-------- Source material

(** * fylang: the lexer, the typed AST and the lowering to LLVM IR

    A shallow embedding of the compiler core of fylang
    (src/src/utils.cpp, the AST of src/unnamed/part_001 and the values and
    casts of src/unnamed/part_002), and the properties of its
    specification checked against it.

    C++ [char] values are integers of [Z] in the range of a signed byte,
    [EOF] is [-1].  The process-wide variables of the lexer are the fields
    of one record, threaded through a state-and-error monad; [error(..)],
    which prints a diagnostic and exits, is the [Error] outcome. *)

From Stdlib Require Import ZArith List String Ascii Bool Lia.
Import ListNotations.
Local Open Scope string_scope.
Local Open Scope Z_scope.
Set Warnings "-register-all".

(** ** Outcomes and the state-and-error monad *)

Inductive result (A : Type) : Type :=
| OK (a : A)
| Error (msg : string).
Arguments OK {A} a.
Arguments Error {A} msg.

Definition M (S A : Type) : Type := S -> result (A * S).

Definition ret {S A : Type} (a : A) : M S A := fun s => OK (a, s).

Definition bind {S A B : Type} (m : M S A) (f : A -> M S B) : M S B :=
  fun s => match m s with
           | OK (a, s') => f a s'
           | Error msg => Error msg
           end.

(* utils.cpp:22 error(str): fprintf(stderr, ..); exit(1) *)
Definition error {S A : Type} (str : string) : M S A := fun _ => Error str.

Definition get {S : Type} : M S S := fun s => OK (s, s).
Definition put {S : Type} (s : S) : M S unit := fun _ => OK (tt, s).
Definition gets {S A : Type} (f : S -> A) : M S A := fun s => OK (f s, s).
Definition modify {S : Type} (f : S -> S) : M S unit := fun s => OK (tt, f s).

Declare Scope monad_scope.
Delimit Scope monad_scope with monad.
Notation "x <- m ;; k" := (bind m (fun x => k))
  (at level 61, m at next level, right associativity) : monad_scope.
Notation "m ;;; k" := (bind m (fun _ => k))
  (at level 61, right associativity) : monad_scope.
Notation "'when' c 'then' m ;;; k" :=
  (bind (if c then m else ret tt) (fun _ => k))
  (at level 61, c at next level, m at next level, right associativity)
  : monad_scope.
Local Open Scope monad_scope.

Definition is_ok {A : Type} (r : result A) : bool :=
  match r with OK _ => true | Error _ => false end.

(** ** Characters *)

Definition EOF : Z := -1.

(* the integer of a character literal 'c' *)
Definition ch (c : ascii) : Z := Z.of_N (N_of_ascii c).
Arguments ch c%_char.

(* conversion of an int to (signed) char *)
Definition to_char (z : Z) : Z := (z + 128) mod 256 - 128.

(* the byte a char stands for *)
Definition byte_of (c : Z) : Z := c mod 256.

Fixpoint chars (s : string) : list Z :=
  match s with
  | EmptyString => []
  | String c s' => to_char (ch c) :: chars s'
  end.

(* <ctype.h>, "C" locale; false on EOF *)
Definition isspace (c : Z) : bool := (c =? 32) || ((9 <=? c) && (c <=? 13)).
Definition isdigit (c : Z) : bool := (48 <=? c) && (c <=? 57).
Definition isalpha (c : Z) : bool :=
  ((65 <=? c) && (c <=? 90)) || ((97 <=? c) && (c <=? 122)).
Definition isxdigit (c : Z) : bool :=
  isdigit c || ((65 <=? c) && (c <=? 70)) || ((97 <=? c) && (c <=? 102)).

(** ** The lexer (src/src/utils.cpp, second part) *)

Module Lexer.

(** Modelled from the spec: the enum Token of lexer.h is not in the
    sources; "multi-character operators have named kinds (EQEQ, LEQ, GEQ,
    NEQ, PLUSEQ, ..., LSHIFT, RSHIFT, LAND, LOR, DOUBLE_COLON)", and
    token_to_str shows that the named kinds are the negative values while a
    character stands for itself.  The numbering is of no consequence. *)
Definition T_EOF : Z := -1.
Definition T_IDENTIFIER : Z := -2.
Definition T_NUMBER : Z := -3.
Definition T_STRING : Z := -4.
Definition T_CHAR : Z := -5.
Definition T_EQEQ : Z := -6.
Definition T_LEQ : Z := -7.
Definition T_GEQ : Z := -8.
Definition T_NEQ : Z := -9.
Definition T_PLUSEQ : Z := -10.
Definition T_MINEQ : Z := -11.
Definition T_STAREQ : Z := -12.
Definition T_SLASHEQ : Z := -13.
Definition T_PERCENTEQ : Z := -14.
Definition T_ANDEQ : Z := -15.
Definition T_OREQ : Z := -16.
Definition T_LOR : Z := -17.
Definition T_LAND : Z := -18.
Definition T_LSHIFT : Z := -19.
Definition T_RSHIFT : Z := -20.
Definition T_DOUBLE_COLON : Z := -21.

(** Modelled from the spec: the enum StringType of lexer.h, "a flavor in
    {C_STRING, CHAR_ARRAY, PTR_CHAR_ARRAY}". *)
Inductive StringType : Type := C_STRING | CHAR_ARRAY | PTR_CHAR_ARRAY.

(* The globals of the lexer, and the characters next_char() has yet to
   deliver. *)
Record lexer : Type := mk_lexer {
  source : list Z;
  last_char : Z;
  identifier_string : list Z;
  char_value : Z;
  num_value : list Z;
  num_base : Z;
  num_has_dot : bool;
  num_type : Z;
  string_value : list Z;
  string_type : StringType
}.

Definition set_source (v : list Z) (l : lexer) : lexer :=
  mk_lexer v (last_char l) (identifier_string l) (char_value l) (num_value l)
           (num_base l) (num_has_dot l) (num_type l) (string_value l)
           (string_type l).
Definition set_last_char (v : Z) (l : lexer) : lexer :=
  mk_lexer (source l) v (identifier_string l) (char_value l) (num_value l)
           (num_base l) (num_has_dot l) (num_type l) (string_value l)
           (string_type l).
Definition set_identifier_string (v : list Z) (l : lexer) : lexer :=
  mk_lexer (source l) (last_char l) v (char_value l) (num_value l)
           (num_base l) (num_has_dot l) (num_type l) (string_value l)
           (string_type l).
Definition set_char_value (v : Z) (l : lexer) : lexer :=
  mk_lexer (source l) (last_char l) (identifier_string l) v (num_value l)
           (num_base l) (num_has_dot l) (num_type l) (string_value l)
           (string_type l).
Definition set_num_value (v : list Z) (l : lexer) : lexer :=
  mk_lexer (source l) (last_char l) (identifier_string l) (char_value l) v
           (num_base l) (num_has_dot l) (num_type l) (string_value l)
           (string_type l).
Definition set_num_base (v : Z) (l : lexer) : lexer :=
  mk_lexer (source l) (last_char l) (identifier_string l) (char_value l)
           (num_value l) v (num_has_dot l) (num_type l) (string_value l)
           (string_type l).
Definition set_num_has_dot (v : bool) (l : lexer) : lexer :=
  mk_lexer (source l) (last_char l) (identifier_string l) (char_value l)
           (num_value l) (num_base l) v (num_type l) (string_value l)
           (string_type l).
Definition set_num_type (v : Z) (l : lexer) : lexer :=
  mk_lexer (source l) (last_char l) (identifier_string l) (char_value l)
           (num_value l) (num_base l) (num_has_dot l) v (string_value l)
           (string_type l).
Definition set_string_value (v : list Z) (l : lexer) : lexer :=
  mk_lexer (source l) (last_char l) (identifier_string l) (char_value l)
           (num_value l) (num_base l) (num_has_dot l) (num_type l) v
           (string_type l).
Definition set_string_type (v : StringType) (l : lexer) : lexer :=
  mk_lexer (source l) (last_char l) (identifier_string l) (char_value l)
           (num_value l) (num_base l) (num_has_dot l) (num_type l)
           (string_value l) v.

(* utils.cpp:51 `char last_char = ' ';` and zero-initialised globals *)
Definition start (src : list Z) : lexer :=
  mk_lexer src (ch " ") [] 0 [] 0 false 0 [] C_STRING.

(** Modelled from the spec: next_char() is declared in lexer.h, absent from
    the sources; it is "an implicit character source": it delivers the
    characters of the input one after the other, and EOF from its end on. *)
Definition next_char : M lexer Z :=
  fun l => match source l with
           | [] => OK (EOF, l)
           | c :: rest => OK (c, set_source rest l)
           end.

----------------

### How to complete this task
Repeat the data verbatim, line after line, leaving nothing out.

### Finished task
(** * fylang: the lexer, the typed AST and the lowering to LLVM IR

    A shallow embedding of the compiler core of fylang
    (src/src/utils.cpp, the AST of src/unnamed/part_001 and the values and
    casts of src/unnamed/part_002), and the properties of its
    specification checked against it.

    C++ [char] values are integers of [Z] in the range of a signed byte,
    [EOF] is [-1].  The process-wide variables of the lexer are the fields
    of one record, threaded through a state-and-error monad; [error(..)],
    which prints a diagnostic and exits, is the [Error] outcome. *)

From Stdlib Require Import ZArith List String Ascii Bool Lia.
Import ListNotations.
Local Open Scope string_scope.
Local Open Scope Z_scope.
Set Warnings "-register-all".

(** ** Outcomes and the state-and-error monad *)

Inductive result (A : Type) : Type :=
| OK (a : A)
| Error (msg : string).
Arguments OK {A} a.
Arguments Error {A} msg.

Definition M (S A : Type) : Type := S -> result (A * S).

Definition ret {S A : Type} (a : A) : M S A := fun s => OK (a, s).

Definition bind {S A B : Type} (m : M S A) (f : A -> M S B) : M S B :=
  fun s => match m s with
           | OK (a, s') => f a s'
           | Error msg => Error msg
           end.

(* utils.cpp:22 error(str): fprintf(stderr, ..); exit(1) *)
Definition error {S A : Type} (str : string) : M S A := fun _ => Error str.

Definition get {S : Type} : M S S := fun s => OK (s, s).
Definition put {S : Type} (s : S) : M S unit := fun _ => OK (tt, s).
Definition gets {S A : Type} (f : S -> A) : M S A := fun s => OK (f s, s).
Definition modify {S : Type} (f : S -> S) : M S unit := fun s => OK (tt, f s).

Declare Scope monad_scope.
Delimit Scope monad_scope with monad.
Notation "x <- m ;; k" := (bind m (fun x => k))
  (at level 61, m at next level, right associativity) : monad_scope.
Notation "m ;;; k" := (bind m (fun _ => k))
  (at level 61, right associativity) : monad_scope.
Notation "'when' c 'then' m ;;; k" :=
  (bind (if c then m else ret tt) (fun _ => k))
  (at level 61, c at next level, m at next level, right associativity)
  : monad_scope.
Local Open Scope monad_scope.

Definition is_ok {A : Type} (r : result A) : bool :=
  match r with OK _ => true | Error _ => false end.

(** ** Characters *)

Definition EOF : Z := -1.

(* the integer of a character literal 'c' *)
Definition ch (c : ascii) : Z := Z.of_N (N_of_ascii c).
Arguments ch c%_char.

(* conversion of an int to (signed) char *)
Definition to_char (z : Z) : Z := (z + 128) mod 256 - 128.

(* the byte a char stands for *)
Definition byte_of (c : Z) : Z := c mod 256.

Fixpoint chars (s : string) : list Z :=
  match s with
  | EmptyString => []
  | String c s' => to_char (ch c) :: chars s'
  end.

(* <ctype.h>, "C" locale; false on EOF *)
Definition isspace (c : Z) : bool := (c =? 32) || ((9 <=? c) && (c <=? 13)).
Definition isdigit (c : Z) : bool := (48 <=? c) && (c <=? 57).
Definition isalpha (c : Z) : bool :=
  ((65 <=? c) && (c <=? 90)) || ((97 <=? c) && (c <=? 122)).
Definition isxdigit (c : Z) : bool :=
  isdigit c || ((65 <=? c) && (c <=? 70)) || ((97 <=? c) && (c <=? 102)).

(** ** The lexer (src/src/utils.cpp, second part) *)

Module Lexer.

(** Modelled from the spec: the enum Token of lexer.h is not in the
    sources; "multi-character operators have named kinds (EQEQ, LEQ, GEQ,
    NEQ, PLUSEQ, ..., LSHIFT, RSHIFT, LAND, LOR, DOUBLE_COLON)", and
    token_to_str shows that the named kinds are the negative values while a
    character stands for itself.  The numbering is of no consequence. *)
Definition T_EOF : Z := -1.
Definition T_IDENTIFIER : Z := -2.
Definition T_NUMBER : Z := -3.
Definition T_STRING : Z := -4.
Definition T_CHAR : Z := -5.
Definition T_EQEQ : Z := -6.
Definition T_LEQ : Z := -7.
Definition T_GEQ : Z := -8.
Definition T_NEQ : Z := -9.
Definition T_PLUSEQ : Z := -10.
Definition T_MINEQ : Z := -11.
Definition T_STAREQ : Z := -12.
Definition T_SLASHEQ : Z := -13.
Definition T_PERCENTEQ : Z := -14.
Definition T_ANDEQ : Z := -15.
Definition T_OREQ : Z := -16.
Definition T_LOR : Z := -17.
Definition T_LAND : Z := -18.
Definition T_LSHIFT : Z := -19.
Definition T_RSHIFT : Z := -20.
Definition T_DOUBLE_COLON : Z := -21.

(** Modelled from the spec: the enum StringType of lexer.h, "a flavor in
    {C_STRING, CHAR_ARRAY, PTR_CHAR_ARRAY}". *)
Inductive StringType : Type := C_STRING | CHAR_ARRAY | PTR_CHAR_ARRAY.

(* The globals of the lexer, and the characters next_char() has yet to
   deliver. *)
Record lexer : Type := mk_lexer {
  source : list Z;
  last_char : Z;
  identifier_string : list Z;
  char_value : Z;
  num_value : list Z;
  num_base : Z;
  num_has_dot : bool;
  num_type : Z;
  string_value : list Z;
  string_type : StringType
}.

Definition set_source (v : list Z) (l : lexer) : lexer :=
  mk_lexer v (last_char l) (identifier_string l) (char_value l) (num_value l)
           (num_base l) (num_has_dot l) (num_type l) (string_value l)
           (string_type l).
Definition set_last_char (v : Z) (l : lexer) : lexer :=
  mk_lexer (source l) v (identifier_string l) (char_value l) (num_value l)
           (num_base l) (num_has_dot l) (num_type l) (string_value l)
           (string_type l).
Definition set_identifier_string (v : list Z) (l : lexer) : lexer :=
  mk_lexer (source l) (last_char l) v (char_value l) (num_value l)
           (num_base l) (num_has_dot l) (num_type l) (string_value l)
           (string_type l).
Definition set_char_value (v : Z) (l : lexer) : lexer :=
  mk_lexer (source l) (last_char l) (identifier_string l) v (num_value l)
           (num_base l) (num_has_dot l) (num_type l) (string_value l)
           (string_type l).
Definition set_num_value (v : list Z) (l : lexer) : lexer :=
  mk_lexer (source l) (last_char l) (identifier_string l) (char_value l) v
           (num_base l) (num_has_dot l) (num_type l) (string_value l)
           (string_type l).
Definition set_num_base (v : Z) (l : lexer) : lexer :=
  mk_lexer (source l) (last_char l) (identifier_string l) (char_value l)
           (num_value l) v (num_has_dot l) (num_type l) (string_value l)
           (string_type l).
Definition set_num_has_dot (v : bool) (l : lexer) : lexer :=
  mk_lexer (source l) (last_char l) (identifier_string l) (char_value l)
           (num_value l) (num_base l) v (num_type l) (string_value l)
           (string_type l).
Definition set_num_type (v : Z) (l : lexer) : lexer :=
  mk_lexer (source l) (last_char l) (identifier_string l) (char_value l)
           (num_value l) (num_base l) (num_has_dot l) v (string_value l)
           (string_type l).
Definition set_string_value (v : list Z) (l : lexer) : lexer :=
  mk_lexer (source l) (last_char l) (identifier_string l) (char_value l)
           (num_value l) (num_base l) (num_has_dot l) (num_type l) v
           (string_type l).
Definition set_string_type (v : StringType) (l : lexer) : lexer :=
  mk_lexer (source l) (last_char l) (identifier_string l) (char_value l)
           (num_value l) (num_base l) (num_has_dot l) (num_type l)
           (string_value l) v.

(* utils.cpp:51 `char last_char = ' ';` and zero-initialised globals *)
Definition start (src : list Z) : lexer :=
  mk_lexer src (ch " ") [] 0 [] 0 false 0 [] C_STRING.

(** Modelled from the spec: next_char() is declared in lexer.h, absent from
    the sources; it is "an implicit character source": it delivers the
    characters of the input one after the other, and EOF from its end on. *)
Definition next_char : M lexer Z :=
  fun l => match source l with
           | [] => OK (EOF, l)
           | c :: rest => OK (c, set_source rest l)
           end.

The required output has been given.